(* ===== verification/JApplication.v ===== *)
(** * JApplication: initialization, the supervising loop, the inspector, and shutting down

    Model of [JApplication.cc] and of the session of [InspectApplication].  The application drives the
    services; it is seen by its own members and by the calls that it makes, which are written down in
    order ([trace]).  How a call ends may depend on everything that was called before: it is an argument
    ([responds]), and so is whether user code calls [Stop] meanwhile ([stops]).  What the
    controller and the sources report while [Run] waits is one [Tick] per turn of its loop.  A null
    [m_processing_controller] is [m_controller = false]; [m_measured] says that [m_perf_summary] is not
    null.  The parameters are those of the parameter manager.  [japp] is this application.  Other threads
    change [m_quitting], [m_skip_join] and [m_inspecting] only. *)

From Stdlib Require Import DecimalString.
From S2P Require Import Prelude JParameterManager.
Import Parameters.
Local Open Scope Z_scope.

Module Application.

Inductive ExitCode := Success | UnhandledException | Timeout | Segfault.

Definition code (e : ExitCode) : Z :=
  match e with Success => 0 | UnhandledException => 1 | Timeout => 2 | Segfault => 139 end.

(** The calls that an application makes. *)
Inductive Call :=
| GetLoggingService | GetComponentManager | GetPluginLoader | GetTopologyBuilder
| AttachPlugins | ConfigureComponents | CreateTopology
| ProvideController | GetController | InitializeController
| RunController (nthreads : Z) | ScaleController (nthreads : Z)
| RequestPause | WaitUntilPaused | RequestStop | WaitUntilStopped
| PrintReport | MeasurePerformance | PrintFinalReport | ExecuteArrow (arrow_id : Z)
| Exit (exit_code : Z).

Record JApplication := mkJApplication {
  m_controller : bool;
  m_inspecting : bool;
  m_quitting : bool;
  m_draining_queues : bool;
  m_skip_join : bool;
  m_initialized : bool;
  m_services_available : bool;
  m_ticker_on : bool;
  m_timeout_on : bool;
  m_extended_report : bool;
  m_exit_code : Z;
  m_desired_nthreads : Z;
  m_sigint_count : Z;
  m_ticker_interval_ms : Z;
  m_measured : bool;
  m_params : JParameterManager;
  trace : list Call
}.

Definition set_controller (v : bool) (a : JApplication) : JApplication :=
  mkJApplication v (m_inspecting a) (m_quitting a) (m_draining_queues a) (m_skip_join a)
    (m_initialized a) (m_services_available a) (m_ticker_on a) (m_timeout_on a) (m_extended_report a)
    (m_exit_code a) (m_desired_nthreads a) (m_sigint_count a) (m_ticker_interval_ms a) (m_measured a)
    (m_params a) (trace a).
Definition set_inspecting (v : bool) (a : JApplication) : JApplication :=
  mkJApplication (m_controller a) v (m_quitting a) (m_draining_queues a) (m_skip_join a)
    (m_initialized a) (m_services_available a) (m_ticker_on a) (m_timeout_on a) (m_extended_report a)
    (m_exit_code a) (m_desired_nthreads a) (m_sigint_count a) (m_ticker_interval_ms a) (m_measured a)
    (m_params a) (trace a).
Definition set_quitting (v : bool) (a : JApplication) : JApplication :=
  mkJApplication (m_controller a) (m_inspecting a) v (m_draining_queues a) (m_skip_join a)
    (m_initialized a) (m_services_available a) (m_ticker_on a) (m_timeout_on a) (m_extended_report a)
    (m_exit_code a) (m_desired_nthreads a) (m_sigint_count a) (m_ticker_interval_ms a) (m_measured a)
    (m_params a) (trace a).
Definition set_draining_queues (v : bool) (a : JApplication) : JApplication :=
  mkJApplication (m_controller a) (m_inspecting a) (m_quitting a) v (m_skip_join a)
    (m_initialized a) (m_services_available a) (m_ticker_on a) (m_timeout_on a) (m_extended_report a)
    (m_exit_code a) (m_desired_nthreads a) (m_sigint_count a) (m_ticker_interval_ms a) (m_measured a)
    (m_params a) (trace a).
Definition set_skip_join (v : bool) (a : JApplication) : JApplication :=
  mkJApplication (m_controller a) (m_inspecting a) (m_quitting a) (m_draining_queues a) v
    (m_initialized a) (m_services_available a) (m_ticker_on a) (m_timeout_on a) (m_extended_report a)
    (m_exit_code a) (m_desired_nthreads a) (m_sigint_count a) (m_ticker_interval_ms a) (m_measured a)
    (m_params a) (trace a).
Definition set_initialized (v : bool) (a : JApplication) : JApplication :=
  mkJApplication (m_controller a) (m_inspecting a) (m_quitting a) (m_draining_queues a) (m_skip_join a)
    v (m_services_available a) (m_ticker_on a) (m_timeout_on a) (m_extended_report a)
    (m_exit_code a) (m_desired_nthreads a) (m_sigint_count a) (m_ticker_interval_ms a) (m_measured a)
    (m_params a) (trace a).
Definition set_services_available (v : bool) (a : JApplication) : JApplication :=
  mkJApplication (m_controller a) (m_inspecting a) (m_quitting a) (m_draining_queues a) (m_skip_join a)
    (m_initialized a) v (m_ticker_on a) (m_timeout_on a) (m_extended_report a)
    (m_exit_code a) (m_desired_nthreads a) (m_sigint_count a) (m_ticker_interval_ms a) (m_measured a)
    (m_params a) (trace a).
Definition SetTicker (v : bool) (a : JApplication) : JApplication :=
  mkJApplication (m_controller a) (m_inspecting a) (m_quitting a) (m_draining_queues a) (m_skip_join a)
    (m_initialized a) (m_services_available a) v (m_timeout_on a) (m_extended_report a)
    (m_exit_code a) (m_desired_nthreads a) (m_sigint_count a) (m_ticker_interval_ms a) (m_measured a)
    (m_params a) (trace a).
Definition SetTimeoutEnabled (v : bool) (a : JApplication) : JApplication :=
  mkJApplication (m_controller a) (m_inspecting a) (m_quitting a) (m_draining_queues a) (m_skip_join a)
    (m_initialized a) (m_services_available a) (m_ticker_on a) v (m_extended_report a)
    (m_exit_code a) (m_desired_nthreads a) (m_sigint_count a) (m_ticker_interval_ms a) (m_measured a)
    (m_params a) (trace a).
Definition set_extended_report (v : bool) (a : JApplication) : JApplication :=
  mkJApplication (m_controller a) (m_inspecting a) (m_quitting a) (m_draining_queues a) (m_skip_join a)
    (m_initialized a) (m_services_available a) (m_ticker_on a) (m_timeout_on a) v
    (m_exit_code a) (m_desired_nthreads a) (m_sigint_count a) (m_ticker_interval_ms a) (m_measured a)
    (m_params a) (trace a).
Definition SetExitCode (v : Z) (a : JApplication) : JApplication :=
  mkJApplication (m_controller a) (m_inspecting a) (m_quitting a) (m_draining_queues a) (m_skip_join a)
    (m_initialized a) (m_services_available a) (m_ticker_on a) (m_timeout_on a) (m_extended_report a)
    v (m_desired_nthreads a) (m_sigint_count a) (m_ticker_interval_ms a) (m_measured a)
    (m_params a) (trace a).
Definition set_desired_nthreads (v : Z) (a : JApplication) : JApplication :=
  mkJApplication (m_controller a) (m_inspecting a) (m_quitting a) (m_draining_queues a) (m_skip_join a)
    (m_initialized a) (m_services_available a) (m_ticker_on a) (m_timeout_on a) (m_extended_report a)
    (m_exit_code a) v (m_sigint_count a) (m_ticker_interval_ms a) (m_measured a)
    (m_params a) (trace a).
Definition set_sigint_count (v : Z) (a : JApplication) : JApplication :=
  mkJApplication (m_controller a) (m_inspecting a) (m_quitting a) (m_draining_queues a) (m_skip_join a)
    (m_initialized a) (m_services_available a) (m_ticker_on a) (m_timeout_on a) (m_extended_report a)
    (m_exit_code a) (m_desired_nthreads a) v (m_ticker_interval_ms a) (m_measured a)
    (m_params a) (trace a).
Definition set_ticker_interval_ms (v : Z) (a : JApplication) : JApplication :=
  mkJApplication (m_controller a) (m_inspecting a) (m_quitting a) (m_draining_queues a) (m_skip_join a)
    (m_initialized a) (m_services_available a) (m_ticker_on a) (m_timeout_on a) (m_extended_report a)
    (m_exit_code a) (m_desired_nthreads a) (m_sigint_count a) v (m_measured a)
    (m_params a) (trace a).
Definition set_measured (v : bool) (a : JApplication) : JApplication :=
  mkJApplication (m_controller a) (m_inspecting a) (m_quitting a) (m_draining_queues a) (m_skip_join a)
    (m_initialized a) (m_services_available a) (m_ticker_on a) (m_timeout_on a) (m_extended_report a)
    (m_exit_code a) (m_desired_nthreads a) (m_sigint_count a) (m_ticker_interval_ms a) v
    (m_params a) (trace a).
Definition set_params (v : JParameterManager) (a : JApplication) : JApplication :=
  mkJApplication (m_controller a) (m_inspecting a) (m_quitting a) (m_draining_queues a) (m_skip_join a)
    (m_initialized a) (m_services_available a) (m_ticker_on a) (m_timeout_on a) (m_extended_report a)
    (m_exit_code a) (m_desired_nthreads a) (m_sigint_count a) (m_ticker_interval_ms a) (m_measured a)
    v (trace a).
Definition set_trace (v : list Call) (a : JApplication) : JApplication :=
  mkJApplication (m_controller a) (m_inspecting a) (m_quitting a) (m_draining_queues a) (m_skip_join a)
    (m_initialized a) (m_services_available a) (m_ticker_on a) (m_timeout_on a) (m_extended_report a)
    (m_exit_code a) (m_desired_nthreads a) (m_sigint_count a) (m_ticker_interval_ms a) (m_measured a)
    (m_params a) v.

Definition new_application (params : JParameterManager) : JApplication :=
  mkJApplication false false false false false false false true
    true false (code Success) 0 0 1000 false params [].

Abbreviation MA := (M JApplication).

Definition log (c : Call) : MA unit := modify (fun a => set_trace (trace a ++ [c]) a).

Definition on_params {A} (m : M JParameterManager A) : MA A := fun a =>
  let '(r, ps) := m (m_params a) in (r, set_params ps a).

(** What the called code does: how a call ends, and whether it calls [Stop]. *)
Record Environment := mkEnvironment {
  responds : list Call -> Call -> outcome unit;
  stops : list Call -> Call -> bool
}.

Section Running.
Context (int_codec : Codec Z) (num_cpus : Z) (env : Environment).

Definition call (c : Call) : MA unit :=
  past ← gets trace;
  _ ← log c;
  lift (responds env past c).

(** A call through [m_processing_controller]. *)
Definition controller (c : Call) : MA unit :=
  present ← gets m_controller;
  if present : bool then call c else lift Undef.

────────

### Assignment
Reproduce exactly the first line of the listing and every line after it, through the one containing "m_quitting : bool;". Nothing else belongs in the output.

### Result for this task
(* ===== verification/JApplication.v ===== *)
(** * JApplication: initialization, the supervising loop, the inspector, and shutting down

    Model of [JApplication.cc] and of the session of [InspectApplication].  The application drives the
    services; it is seen by its own members and by the calls that it makes, which are written down in
    order ([trace]).  How a call ends may depend on everything that was called before: it is an argument
    ([responds]), and so is whether user code calls [Stop] meanwhile ([stops]).  What the
    controller and the sources report while [Run] waits is one [Tick] per turn of its loop.  A null
    [m_processing_controller] is [m_controller = false]; [m_measured] says that [m_perf_summary] is not
    null.  The parameters are those of the parameter manager.  [japp] is this application.  Other threads
    change [m_quitting], [m_skip_join] and [m_inspecting] only. *)

From Stdlib Require Import DecimalString.
From S2P Require Import Prelude JParameterManager.
Import Parameters.
Local Open Scope Z_scope.

Module Application.

Inductive ExitCode := Success | UnhandledException | Timeout | Segfault.

Definition code (e : ExitCode) : Z :=
  match e with Success => 0 | UnhandledException => 1 | Timeout => 2 | Segfault => 139 end.

(** The calls that an application makes. *)
Inductive Call :=
| GetLoggingService | GetComponentManager | GetPluginLoader | GetTopologyBuilder
| AttachPlugins | ConfigureComponents | CreateTopology
| ProvideController | GetController | InitializeController
| RunController (nthreads : Z) | ScaleController (nthreads : Z)
| RequestPause | WaitUntilPaused | RequestStop | WaitUntilStopped
| PrintReport | MeasurePerformance | PrintFinalReport | ExecuteArrow (arrow_id : Z)
| Exit (exit_code : Z).

Record JApplication := mkJApplication {
  m_controller : bool;
  m_inspecting : bool;
  m_quitting : bool;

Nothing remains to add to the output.